Так создаются резервы Бездны и Бойни. Процесс непрерывного вытеснения происходит повсюду, во всех отраслях промышленности, — менее пригодных вырывают, как сорную траву, и швыряют вниз. А непригодными люди становятся в силу разных причин. Механик, лишенный чувства ответственности и почитающий постоянную работу тягостью, будет опускаться до тех пор, пока не очутится в рядах поденщиков — то есть там, где вообще не существует постоянной работы и где человек мало за что отвечает. Опускаются на «дно» — кто быстро, а кто постепенно — медлительные и неповоротливые, люди с неразвитым телом или умом, а также те, кто не обладает крепкими нервами и физической выносливостью. Непригодными становятся и хорошие рабочие, получившие увечья в результате какого-нибудь несчастного случая, и состарившиеся рабочие, утратившие былую энергию и смекалку; и для них начинается страшный, безостановочный спуск на «дно», где их уже не ждет ничего, кроме смерти.
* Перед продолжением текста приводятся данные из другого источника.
Definition transition_reserved_phase (key : ReceiptKey) (expected_version : Z)
    (transition : ReservedPhaseTransition) : M ReservedReceipt :=
  _ ← check_deadline;
  rows ← open_row key;
  _ ← expect_version rows.2 expected_version;
  reserved ← reserved_of rows.2;
  if rr_cancel_requested reserved then refuse ReceiptRowPresentUnsupported
  else
    phase ← match transition, rr_phase reserved with
            | BindActor workspace, Unbound => mret (ActorBound workspace)
            | MarkBegun, ActorBound workspace => mret (Begun workspace)
            | _, _ => refuse ReceiptRowPresentUnsupported
            end;
    version ← next_version expected_version;
    sequence ← next_sequence;
    r ← lift (build_reserved_phase_record rows.2 reserved phase sequence version);
    _ ← replace_with rows.1 r MAX_TASK_RECORD_ENVELOPE_BYTES;
    committed ← committed_entry (receipt_key_digest key);
    reserved_of committed.
Definition bind_reserved_actor (key : ReceiptKey) (expected_version : Z) (workspace : digest) :=
  transition_reserved_phase key expected_version (BindActor workspace).
Definition mark_reserved_begun (key : ReceiptKey) (expected_version : Z) :=
  transition_reserved_phase key expected_version MarkBegun.

(** ** Promise and hand-off of a task *)

Definition new_task (key : ReceiptKey) (created_at ttl_ms poll_interval_ms : Z)
  : result ReceiptTaskProjection ReceiptLedgerError :=
  projection_new (mkProjection (rk_reserved_task_id key) (rk_invocation_id key) created_at
                    created_at ttl_ms poll_interval_ms 1).
(** A row of [key] with the next version and sequence. *)
Definition key_row (key : ReceiptKey) (sequence version : Z)
    (l : StoredActiveLifecycleV1 json_value) : Row :=
  mkRow RECEIPT_RECORD_SCHEMA_VERSION sequence version key (receipt_key_digest key) l.

Definition promise_task_unbound (key : ReceiptKey) (expected_version created_at ttl_ms
    poll_interval_ms : Z) : M TaskPromisedUnboundReceipt :=
  _ ← check_deadline;
  task ← lift (new_task key created_at ttl_ms poll_interval_ms);
  rows ← open_row key;
  _ ← expect_version rows.2 expected_version;
  reserved ← reserved_of rows.2;
  match rr_phase reserved with
  | Unbound =>
      version ← next_version expected_version;
      sequence ← next_sequence;
      let r := key_row key sequence version
                 (LTaskPromisedUnbound (rr_original_cutoff reserved) task
                    (rr_cancel_requested reserved)) in
      _ ← replace_with rows.1 r MAX_TASK_RECORD_ENVELOPE_BYTES;
      committed ← committed_entry (receipt_key_digest key);
      answer_state committed
        (λ s, match s with STaskPromisedUnbound receipt => Some receipt | _ => None end)
  | _ => refuse ReceiptRowPresentUnsupported
  end.

Definition bind_promised_task_actor (key : ReceiptKey) (expected_version : Z) (workspace : digest)
  : M TaskPromisedActorBoundReceipt :=
  let d := receipt_key_digest key in
  _ ← check_deadline;
  rows ← open_row key;
  _ ← expect_version rows.2 expected_version;
  match row_lifecycle (ce_record rows.2) with
  | LTaskPromisedUnbound cutoff _ _ =>
      s ← lift (state rows.2);
      match s with
      | STaskPromisedUnbound promised =>
          let task := pu_task promised in
          let link := link_new d (tp_task_id task) (tp_invocation_id task) workspace in
          version ← next_version expected_version;
          sequence ← next_sequence;
          let r := key_row key sequence version
                     (LTaskPromisedActorBound cutoff task workspace (link_digest link)
                        (pu_cancel_requested promised)) in
          _ ← replace_with rows.1 r MAX_TASK_RECORD_ENVELOPE_BYTES;
          committed ← committed_entry d;
          answer_state committed
            (λ s, match s with STaskPromisedActorBound receipt => Some receipt | _ => None end)
      | _ => refuse ReceiptRowPresentUnsupported
      end
  | _ => refuse ReceiptRowPresentUnsupported
  end.

Definition begin_bound_task_handoff (key : ReceiptKey) (expected_version created_at ttl_ms
    poll_interval_ms : Z) : M (TaskHandoffActorBoundReceipt json_value) :=
  let d := receipt_key_digest key in
  _ ← check_deadline;
  task ← lift (new_task key created_at ttl_ms poll_interval_ms);
  rows ← open_row key;
  _ ← expect_version rows.2 expected_version;
  from ← match row_lifecycle (ce_record rows.2) with
         | LReservedActorBound _ cutoff workspace cancel => mret (cutoff, workspace, NotBegun, cancel)
         | LReservedBegun _ cutoff workspace cancel => mret (cutoff, workspace, AttemptBegun, cancel)
         | LTaskPromisedActorBound cutoff _ workspace _ cancel =>
             mret (cutoff, workspace, NotBegun, cancel)
         | _ => refuse ReceiptRowPresentUnsupported
         end;
  match from with
  | (cutoff, workspace, phase, cancel) =>
      let link := link_new d (tp_task_id task) (tp_invocation_id task) workspace in
      version ← next_version expected_version;
      sequence ← next_sequence;
      let r := key_row key sequence version
                 (LTaskHandoffActorBound cutoff task workspace (link_digest link) phase cancel
                    StageNone) in
      _ ← replace_with rows.1 r MAX_TASK_RECORD_ENVELOPE_BYTES;
      committed ← committed_entry d;
      answer_state committed
        (λ s, match s with STaskHandoffActorBound receipt => Some receipt | _ => None end)
  end.
End Ops.
Lemma recover_row_progress s D d bs :
  progress s D → d ∉ D → active !! d = Some bs →
  ∃ s', recover_row s d bs = Ok s' ∧ progress s' (d :: D).
Proof.
  intros P Hd Hbs. destruct (st_file _ _ _ _ St d bs Hbs) as (e & Hdec & Hset).
  assert (entry_at active d = Some e) as He by (apply entry_at_Some; eauto).
  pose proof (entry_at_digest _ _ _ He) as Hdig.
  unfold recover_row. rewrite Hdec, (pr_records s D P), decide_False by done. cbn [is_some].
  rewrite (identity_fresh s D d e P Hd He). cbn [rc_catalog rc_expired_deletion_sequence
    rc_acknowledgement]. unfold settled_as in Hset.
  assert (∀ e', seen D e' → is_witness e' = true → is_witness e = true → False) as Hone.
  { intros e' (d' & Hd' & He') W W'. apply Hd. by rewrite <-(one_witness _ _ _ _ d' d e' e St). }
  destruct (is_expired_deletion e) eqn:Hdel.
  - assert (is_witness e = true) as Hw by (unfold is_witness; by rewrite Hdel).
    assert (rc_expired_deletion_sequence s = None ∧ rc_expired_deletions s = []) as [Hnone Hnil].
    { pose proof (pr_deletion s D P) as H. destruct (rc_expired_deletion_sequence s); [|naive_solver].
      destruct H as (d' & e' & Hd' & He' & Hx & _). exfalso. apply (Hone e'); [by exists d'| |done].
      unfold is_witness. by rewrite Hx. }
    rewrite Hnone. cbn [is_some]. eexists. split; [reflexivity|]. unfold with_deletion. cbn.
    apply progress_step; [done|done|apply (pr_catalog s D P)|apply (pr_available s D P)|by apply records_skip| |].
    + exists d, e. rewrite Hnil. split_and!; try done. by left.
    + apply (acknowledgement_weaken s D d e P He).
      unfold is_expired_deletion, is_acknowledgement_commit in *.
      by destruct (row_lifecycle (ce_record e)).
  - destruct (is_acknowledgement_commit e) eqn:Hack.
    + assert (is_witness e = true) as Hw by (unfold is_witness; by rewrite Hdel, Hack).
      assert (rc_acknowledgement s = None) as Hnone.
      { pose proof (pr_acknowledgement s D P) as H.
        destruct (rc_acknowledgement s) as [[[t enc] q]|]; [|done].
        destruct H as (d' & e' & Hd' & He' & Hx & _). exfalso. apply (Hone e'); [by exists d'| |done].
        unfold is_witness. rewrite Hx. apply orb_true_r. }
      rewrite Hnone. cbn [is_some]. destruct Hset as (t & enc & Ht & Henc & Hv & Hm).
      rewrite Ht, Henc.
      assert (row_key_digest t = d ∧ row_key t = row_key (ce_record e)
              ∧ is_tombstone (mkEntry t (blen enc)) = true) as (Htd & Htk & Htomb).
      { unfold build_acknowledged_tombstone_record_from_witness in Ht.
        destruct (row_lifecycle (ce_record e)); try done. injection Ht as <-. done. }
      destruct (recovering_insert s D d e (mkEntry t (blen enc)) P Hd He Hm Htd) as (c' & Hi & Hc & Ha & Hr).
      { unfold entry_invocation. cbn. by rewrite Htk. }
      { unfold entry_task. cbn. by rewrite Htk. }
      { intros H. by rewrite Htomb in H. }
      rewrite Hi. eexists. split; [reflexivity|]. unfold with_acknowledgement. cbn.
      apply progress_step; [done..|by apply (deletion_weaken s D d e)|].
      exists d, e. split_and!; try done. by left.
    + destruct (recovering_insert s D d e e P Hd He Hset Hdig) as (c' & Hi & Hc & Ha & Hr); [done..|].
      rewrite Hi. eexists. split; [reflexivity|]. unfold with_catalog. cbn.
      apply progress_step; [done..|by apply (deletion_weaken s D d e)
        |by apply (acknowledgement_weaken s D d e)].
Qed.

Lemma recover_rows_progress s D files :
  progress s D → NoDup files.*1 → (∀ d bs, (d, bs) ∈ files → d ∉ D ∧ active !! d = Some bs) →
  ∃ s', recover_rows s files = Ok s' ∧ progress s' (rev files.*1 ++ D).
Proof.
  revert s D. induction files as [|[d bs] files IH]; intros s D P Hnd Hf; [by exists s|].
  cbn [fmap list_fmap fst] in Hnd. apply NoDup_cons in Hnd as [Hno Hnd].
  destruct (Hf d bs ltac:(by left)) as [Hd Hbs].
  destruct (recover_row_progress s D d bs P Hd Hbs) as (s1 & Hs1 & P1).
  destruct (IH s1 (d :: D) P1 Hnd) as (s2 & Hs2 & P2).
  { intros d' bs' Hin. destruct (Hf d' bs' ltac:(by right)) as [Hd' Hbs']. split; [|done].
    intros [->|?]%elem_of_cons; [|done]. apply Hno. apply list_elem_of_fmap. by exists (d, bs'). }
  exists s2. cbn [recover_rows]. rewrite Hs1. split; [done|].
  cbn [fmap list_fmap fst rev]. by rewrite <-app_assoc.
Qed.

(** ** The whole directory *)

Lemma insert_sorted_perm d l : insert_sorted d l ≡ₚ d :: l.
Proof.
  induction l as [|x l IH]; [done|]. cbn. destruct (digest_leb d x); [done|].
  rewrite IH. apply Permutation_swap.
Qed.
Lemma sort_digests_perm l : sort_digests l ≡ₚ l.
Proof. induction l as [|x l IH]; [done|]. cbn. by rewrite insert_sorted_perm, IH. Qed.

Lemma sorted_files_fst : (sorted_files active).*1 = sort_digests (map_to_list active).*1.
Proof.
  unfold sorted_files.
  assert (∀ l, (∀ d, d ∈ l → is_Some (active !! d)) →
    (l ≫= λ d, match active !! d with Some bytes => [(d, bytes)] | None => [] end).*1 = l) as H.
  { induction l as [|d l IH]; intros Hl; [done|]. cbn. rewrite fmap_app.
    destruct (Hl d ltac:(by left)) as [bs ->]. cbn. f_equal. apply IH. intros d' Hd'. apply Hl.
    by right. }
  apply H. intros d Hd. rewrite sort_digests_perm in Hd.
  apply list_elem_of_fmap in Hd as ([d' bs] & -> & Hin%elem_of_map_to_list). by exists bs.
Qed.
Lemma sorted_files_elem d bs : (d, bs) ∈ sorted_files active ↔ active !! d = Some bs.
Proof.
  unfold sorted_files. rewrite list_elem_of_bind. split.
  - intros (d' & Hin & Hd'). destruct (active !! d') eqn:E; [|by apply not_elem_of_nil in Hin].
    apply list_elem_of_singleton in Hin. naive_solver.
  - intros Hd. exists d. rewrite Hd. split; [by apply list_elem_of_singleton|].
    rewrite sort_digests_perm. apply list_elem_of_fmap. exists (d, bs). split; [done|].
    by apply elem_of_map_to_list.
Qed.

(** The recovery succeeds; what it found is all there is. *)
Record recovered (s : Recovered) : Prop := {
  re_catalog : catalog_ok (rc_catalog s);
  re_records : cat_records (rc_catalog s) = m;
  re_available : cat_unavailable (rc_catalog s) = false;
  re_maximum : ∀ d e, entry_at active d = Some e → is_tombstone e = false →
    entry_sequence e ≤ rc_maximum_sequence s;
  re_range : 0 ≤ rc_maximum_sequence s ≤ top;
  re_deletions : ∀ d, d ∈ rc_expired_deletions s ↔
    ∃ e, entry_at active d = Some e ∧ is_expired_deletion e = true;
  re_deletions_length : (length (rc_expired_deletions s) ≤ 1)%nat;
  re_acknowledgement : match rc_acknowledgement s with
    | None => ∀ d e, entry_at active d = Some e → is_acknowledgement_commit e = false
    | Some (t, encoded, q) => ∃ d e, entry_at active d = Some e
        ∧ is_acknowledgement_commit e = true
        ∧ build_acknowledged_tombstone_record_from_witness e = Ok t
        ∧ serialize_reserved_record t MAX_ACKNOWLEDGED_TOMBSTONE_BYTES = Ok encoded
    end;
  re_pending : check_pending s g = Ok tt;
}.

Lemma progress_recovered s D :
  progress s D → (∀ d, d ∈ D ↔ is_Some (active !! d)) → recovered s.
Proof.
  intros P HD.
  assert (∀ d e, entry_at active d = Some e → seen D e) as Hall.
  { intros d e He. exists d. split; [|done]. apply HD.
    apply entry_at_Some in He as (bs & Hbs & _). by exists bs. }
  assert (rc_maximum_sequence s ≤ top) as Hrange.
  { pose proof (pr_maximum_range s D P). pose proof (st_top _ _ _ _ St).
    pose proof (st_generation _ _ _ _ St). lia. }
  pose proof (pr_deletion s D P) as Hdel. pose proof (pr_acknowledgement s D P) as Hack.
  assert (∀ d e, entry_at active d = Some e → is_witness e = true →
            entry_sequence e = top ∧ rc_maximum_sequence s = top) as Htop.
  { intros d e He Hw. pose proof (st_witness _ _ _ _ St d e He Hw) as Hs. split; [done|].
    pose proof (pr_maximum s D P e (Hall d e He) (witness_live e Hw)). lia. }
  split.
  - apply (pr_catalog s D P).
  - apply map_eq. intros d. rewrite (pr_records s D P). case_decide as Hin; [done|].
    symmetry. apply (st_none _ _ _ _ St). apply eq_None_not_Some. by rewrite <-HD.
  - apply (pr_available s D P).
  - intros d e He. apply (pr_maximum s D P). eauto.
  - pose proof (pr_maximum_range s D P). lia.
  - intros d. destruct (rc_expired_deletion_sequence s) as [q|].
    + destruct Hdel as (d0 & e0 & Hd0 & He0 & Hx & _ & ->). rewrite list_elem_of_singleton. split.
      * intros ->. eauto.
      * intros (e & He & Hx'). symmetry.
        apply (one_witness _ _ _ _ d0 d e0 e St); try done; unfold is_witness; rewrite ?Hx, ?Hx'; done.
    + destruct Hdel as [-> Hno]. split; [by intros ?%not_elem_of_nil|].
      intros (e & He & Hx). by rewrite (Hno e (Hall d e He)) in Hx.
  - destruct (rc_expired_deletion_sequence s).
    + destruct Hdel as (? & ? & _ & _ & _ & _ & ->). done.
    + destruct Hdel as [-> _]. cbn. lia.
  - destruct (rc_acknowledgement s) as [[[t enc] q]|]; [naive_solver|]. eauto.
  - unfold check_pending, pending_sequence.
    assert (∀ q, q = top → rc_maximum_sequence s = top →
      negb ((q =? g) || bool_decide (u64_checked_add g 1 = Some q))
        || negb (q =? rc_maximum_sequence s) = false) as Hq.
    { intros q -> ->. rewrite Z.eqb_refl. pose proof (st_max _ _ _ _ St).
      destruct (st_top _ _ _ _ St) as [->| ->]; [by rewrite Z.eqb_refl|].
      rewrite bool_decide_true by (by apply u64_checked_add_ok). by rewrite orb_true_r. }
    destruct (rc_expired_deletion_sequence s) as [q|], (rc_acknowledgement s) as [[[t enc] q']|];
      cbn.
    + exfalso. destruct Hdel as (d1 & e1 & _ & He1 & Hx1 & _).
      destruct Hack as (d2 & e2 & _ & He2 & Hx2 & _).
      assert (d1 = d2) as ->.
      { apply (one_witness _ _ _ _ d1 d2 e1 e2 St He1 He2); unfold is_witness;
          rewrite ?Hx1, ?Hx2, ?orb_true_r; done. }
      assert (e1 = e2) as -> by congruence.
      unfold is_expired_deletion, is_acknowledgement_commit in *.
      by destruct (row_lifecycle (ce_record e2)).
    + destruct Hdel as (d1 & e1 & _ & He1 & Hx1 & Hs1 & _).
      destruct (Htop d1 e1 He1) as [? ?]; [unfold is_witness; by rewrite Hx1|].
      by rewrite Hq by congruence.
    + destruct Hack as (d1 & e1 & _ & He1 & Hx1 & Hs1 & _).
      destruct (Htop d1 e1 He1) as [? ?]; [unfold is_witness; by rewrite Hx1, orb_true_r|].
      by rewrite Hq by congruence.
    + done.
Qed.

Lemma recover_contents : ∃ s, recover_existing_catalog active = Ok s ∧ recovered s.
Proof.
  destruct (recover_rows_progress recovered_default [] (sorted_files active) progress_start)
    as (s & Hs & P).
  { rewrite sorted_files_fst, sort_digests_perm. apply NoDup_fst_map_to_list. }
  { intros d bs Hin. split; [apply not_elem_of_nil|by apply sorted_files_elem]. }
  exists s. split; [done|]. apply (progress_recovered s _ P). intros d.
  rewrite app_nil_r, list_elem_of_In, <-List.in_rev, <-list_elem_of_In. split.
  - intros ([d' bs] & -> & Hin%sorted_files_elem)%list_elem_of_fmap. by exists bs.
  - intros [bs Hbs%sorted_files_elem]. apply list_elem_of_fmap. by exists (d, bs).
Qed.
End Scan.
End RecoveryProps.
Статистика Лондона рисует ужасающую картину. Население столицы — это одна седьмая часть всего населения Великобритании; по ежегодному подсчету, каждый четвертый из всех умерших здесь за год взрослых окончил свои дни в благотворительном учреждении: либо в работном доме, либо в больнице, либо в богадельне. Но ведь людей состоятельных не постигает подобный конец, значит ясно, что смерть в благотворительном учреждении — это удел примерно каждого третьего взрослого рабочего.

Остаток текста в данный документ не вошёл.